Due to time constraints, I have only analyzed the following open source technologies: Apache Solr, OpenSearchServer, OpenSearch, Datafari and Apache ManifoldCF. Obviously, these choices were made because first, open source enterprise search solutions containing all of the expected components are quite rare, and second because I wanted to analyze at least one open source solution per component.
Jumping to conclusion, here is a summary of my findings:
- Apache Solr is focusing on the indexing and search aspects. It lacks a search UI (although you can connect it to Blacklight), it lacks crawlers, and does not natively care document level permission. So it is more of a building block than an enterprise search solution
- OpenSearchServer was meant to be an enterprise search solution. Notice that I am using the past tense: it has been a few years since it has been last updated. Plus, there is no documentation with regards to document level permissions.
- OpenSearch is the new kid on the block. It is a fork of the ELK stack (which has given up on the open source way in 2021). It is very active on ELK’s specialty, which is not document search but logs analytics. Being very recent, it has to be seen whether the Elastic community will shift to Opensearch or remain truthful to Elastic. Last, it lacks crawlers besides logs retrieval.
- Datafari claims to be an enterprise search solution. It is available since 2015 as open source, and covers the full spectrum, set aside the security aspects.
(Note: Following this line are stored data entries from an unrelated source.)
(** * Tenant-scoped data access layer

    A shallow embedding of the domain services (projects, tasks, clients),
    the tenant access middlewares, the client-side list hooks and the
    filters of the tasks page, together with the properties stated about
    them.

    Conventions of the embedding:
    - JavaScript values are the inductive [value]; numbers are restricted
      to integers ([Z]), strings are byte strings.
    - A TypeScript interface whose members are all optional
      ([Partial<...>]) is a record of [option]s; [None] is [undefined].
    - [Record<string, any>] payloads and database rows are finite maps
      from column names ([gmap string _]).
    - [async] functions that can reject return a [result]. *)

From Stdlib Require Import ZArith Lia Bool List Ascii String.
From stdpp Require Import gmap strings list fin_maps pretty.

Set Warnings "-register-all".

(** ** Values *)

Inductive value : Type :=
| VUndef
| VNull
| VBool (b : bool)
| VNum (n : Z)
| VStr (s : string)
| VArr (items : list value)
| VObj (props : list (string * value)).

(** Outcome of a call that may throw (a rejected promise). *)
Inductive result (A : Type) : Type :=
| Ok (a : A)
| Throw (msg : string).
Arguments Ok {A} a.
Arguments Throw {A} msg.

Definition bind {A B} (r : result A) (k : A -> result B) : result B :=
  match r with
  | Ok a => k a
  | Throw e => Throw e
  end.

Definition is_ok {A} (r : result A) : bool :=
  match r with Ok _ => true | Throw _ => false end.

(** ** JavaScript operators used by the services *)

Module JS.

(** Truthiness of an optional string member: [undefined] and [''] are falsy. *)
Definition truthy_str (o : option string) : bool :=
  match o with
  | Some s => negb (String.eqb s "")
  | None => false
  end.

(** Truthiness of an optional number member: [undefined] and [0] are falsy. *)
Definition truthy_num (o : option Z) : bool :=
  match o with
  | Some n => negb (n =? 0)%Z
  | None => false
  end.

(** [x.length > 0] guarded by [x &&] for an optional array (arrays are
    always truthy). *)
Definition nonempty {A} (o : option (list A)) : bool :=
  match o with
  | Some (_ :: _) => true
  | _ => false
  end.

(** [x !== undefined]. *)
Definition defined {A} (o : option A) : bool :=
  match o with Some _ => true | None => false end.

(** The value of a member expression [obj.member]. *)
Definition str (o : option string) : value :=
  match o with Some s => VStr s | None => VUndef end.

Definition num (o : option Z) : value :=
  match o with Some n => VNum n | None => VUndef end.

Definition strs (o : option (list string)) : value :=
  match o with Some l => VArr (map VStr l) | None => VUndef end.

Definition arr (o : option (list value)) : value :=
  match o with Some l => VArr l | None => VUndef end.

(** [x || d] on each member type. *)
Definition str_or (o : option string) (d : value) : value :=
  if truthy_str o then str o else d.

Definition num_or (o : option Z) (d : value) : value :=
  if truthy_num o then num o else d.

Definition strs_or (o : option (list string)) (d : value) : value :=
  match o with Some l => VArr (map VStr l) | None => d end.

Definition arr_or (o : option (list value)) (d : value) : value :=
  match o with Some l => VArr l | None => d end.

(** [x || d] for a number with a number default. *)
Definition or_num (o : option Z) (d : Z) : Z :=
  if truthy_num o then default d o else d.

(** [x ?? d]: only [undefined] (and [null]) select the default. *)
Definition num_nullish (o : option Z) (d : value) : value :=
  match o with Some n => VNum n | None => d end.

(** White space removed by [String.prototype.trim], restricted to ASCII. *)
Definition is_space (c : ascii) : bool :=
  let n := nat_of_ascii c in
  (n =? 32) || (n =? 9) || (n =? 10) || (n =? 11) || (n =? 12) || (n =? 13).

Fixpoint trim_start (s : string) : string :=
  match s with
  | String c s' => if is_space c then trim_start s' else s
  | EmptyString => EmptyString
  end.

Fixpoint trim_end (s : string) : string :=
  match s with
  | String c s' =>
      match trim_end s' with
      | EmptyString => if is_space c then EmptyString else String c EmptyString
      | t => String c t
      end
  | EmptyString => EmptyString
  end.

Definition trim (s : string) : string := trim_end (trim_start s).

(** *** [JSON.stringify] *)

Definition dquote : ascii := ascii_of_nat 34.
Definition backslash : ascii := ascii_of_nat 92.

Definition hex_digit (n : nat) : ascii :=
  if n <? 10 then ascii_of_nat (48 + n) else ascii_of_nat (87 + n).

Definition escape_char (c : ascii) : string :=
  let n := nat_of_ascii c in
  if n =? 34 then String backslash (String dquote EmptyString)
  else if n =? 92 then String backslash (String backslash EmptyString)
  else if n =? 8 then String backslash "b"
  else if n =? 9 then String backslash "t"
  else if n =? 10 then String backslash "n"
  else if n =? 12 then String backslash "f"
  else if n =? 13 then String backslash "r"
  else if n <? 32 then
    String backslash
      (String "u" (String "0" (String "0"
        (String (hex_digit (n / 16)) (String (hex_digit (n mod 16)) EmptyString)))))
  else String c EmptyString.

Fixpoint escape (s : string) : string :=
  match s with
  | String c s' => escape_char c +:+ escape s'
  | EmptyString => EmptyString
  end.

Definition quote (s : string) : string :=
  String dquote (escape s +:+ String dquote EmptyString).

Fixpoint join_comma (l : list string) : string :=
  match l with
  | [] => ""
  | [x] => x
  | x :: rest => x +:+ "," +:+ join_comma rest
  end.

(** The text produced for a value other than [undefined]. Inside an array
    [undefined] prints as [null]; an object member that is [undefined] is
    left out. *)
Fixpoint stringify (v : value) : string :=
  match v with
  | VUndef | VNull => "null"
  | VBool b => if b then "true" else "false"
  | VNum n => pretty n
  | VStr s => quote s
  | VArr items => "[" +:+ join_comma (map stringify items) +:+ "]"
  | VObj props =>
      "{" +:+ join_comma
        (flat_map (fun kv =>
           let '(k, x) := kv in
           match x with
           | VUndef => []
           | _ => [quote k +:+ ":" +:+ stringify x]
           end) props) +:+ "}"
  end.

Definition JSON_stringify (v : value) : value :=
  match v with
  | VUndef => VUndef
  | _ => VStr (stringify v)
  end.

(** Truthiness of a value. *)
Definition truthy (v : value) : bool :=
  match v with
  | VUndef | VNull => false
  | VBool b => b
  | VNum n => negb (n =? 0)%Z
  | VStr s => negb (String.eqb s "")
  | VArr _ | VObj _ => true
  end.

(** A structured value (array or object), as opposed to a scalar. *)
Definition is_structured (v : value) : bool :=
  match v with
  | VArr _ | VObj _ => true
  | _ => false
  end.

(** The string a template literal puts in place of a value ([String(v)]):
    the elements of an array joined by commas, with nothing for [null] and
    [undefined]. *)
Fixpoint to_string (v : value) : string :=
  match v with
  | VUndef => "undefined"
  | VNull => "null"
  | VBool b => if b then "true" else "false"
  | VNum n => pretty n
  | VStr s => s
  | VArr items =>
      join_comma (map (fun x => match x with
                                | VUndef | VNull => ""
                                | _ => to_string x
                                end) items)
  | VObj _ => "[object Object]"
  end.

End JS.


(** ** Tenant tables and the CRUD helpers *)

Module DB.

(** What a column of a row holds: a scalar bound as it was given, or a
    JSON document (a [jsonb] column written through an explicit cast). *)
Inductive cell : Type :=
| Scalar (v : value)
| Jsonb (doc : value).

Abbreviation row := (gmap string cell).
Abbreviation table := (list row).

Definition is_null (c : option cell) : bool :=
  match c with
  | None | Some (Scalar VNull) | Some (Scalar VUndef) => true
  | _ => false
  end.

(** [col = 'text'] for a text parameter; a comparison with NULL is not true. *)
Definition text_eq (c : option cell) (s : string) : bool :=
  match c with
  | Some (Scalar (VStr s')) => String.eqb s' s
  | _ => false
  end.

(** [col = TRUE]. *)
Definition is_true (c : option cell) : bool :=
  match c with
  | Some (Scalar (VBool true)) => true
  | _ => false
  end.

(** [col IN (...)] inside a CHECK constraint: satisfied when not false,
    so NULL passes. *)
Definition check_in (c : option cell) (allowed : list string) : bool :=
  if is_null c then true
  else match c with
       | Some (Scalar (VStr s)) => existsb (String.eqb s) allowed
       | _ => false
       end.

Definition check_range (c : option cell) (lo hi : Z) : bool :=
  if is_null c then true
  else match c with
       | Some (Scalar (VNum n)) => (lo <=? n)%Z && (n <=? hi)%Z
       | _ => false
       end.

(** The part of a CREATE TABLE statement the helpers depend on. *)
Record table_def : Type := {
  required : list string;
  defaults : Z -> row;
  checks : row -> bool
}.

Definition row_ok (def : table_def) (r : row) : bool :=
  forallb (fun c => negb (is_null (r !! c))) (required def) && checks def r.

(** Modelled from the spec: the serialization step shared by
    insertInTenantSchema and updateInTenantSchema (utils/tenantHelpers is
    not among the sources). A structured value (array or object) is
    serialized to JSON text and its column is cast to jsonb, so the column
    holds that document; a scalar is bound as it is. *)
Definition bind_value (v : value) : cell :=
  if JS.is_structured v then Jsonb v else Scalar v.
Actually, the security aspects do exist, but are only for the Enterprise (proprietary) Edition of Datafari, not the open source one.
- Apache ManifoldCF is – to my knowledge – the only decent open source framework dedicated to crawling. And as a collateral of its charter, it means that it is lacking the search user interface, indexing and searching aspects. It does provide the possibility to fetch document level permission and to connect to AD/LDAP. Plus, it is well documented about how to create new connectors.
The description above is very short due to restrictions for this article, but it shows that no single open source solution can satisfy the full spectrum. The options available are then down to the classical “build or buy” decision. One can stay fully open source, and launch a project to assemble the different building blocks (for instance ManifoldCF and OpenSearch) and add the missing parts (UI and admin to follow up on the same example). Another can decide to go for Datafari Enterprise Edition to enable the missing parts (security for instance), at the cost of losing parts of the open source aspects. Not to mention that since an Enterprise Search tool is there to stay for many years, and needs to remain secure, should the “build” option be taken, extra care must be given to secure enough budget yearly to maintain and update the software. Between the lines, you can guess that at France Labs, we have made the bet that is way cheaper for an organization to get a yearly Datafari license than to set up an internal devops team. Why are we not proposing a fully open source stack ?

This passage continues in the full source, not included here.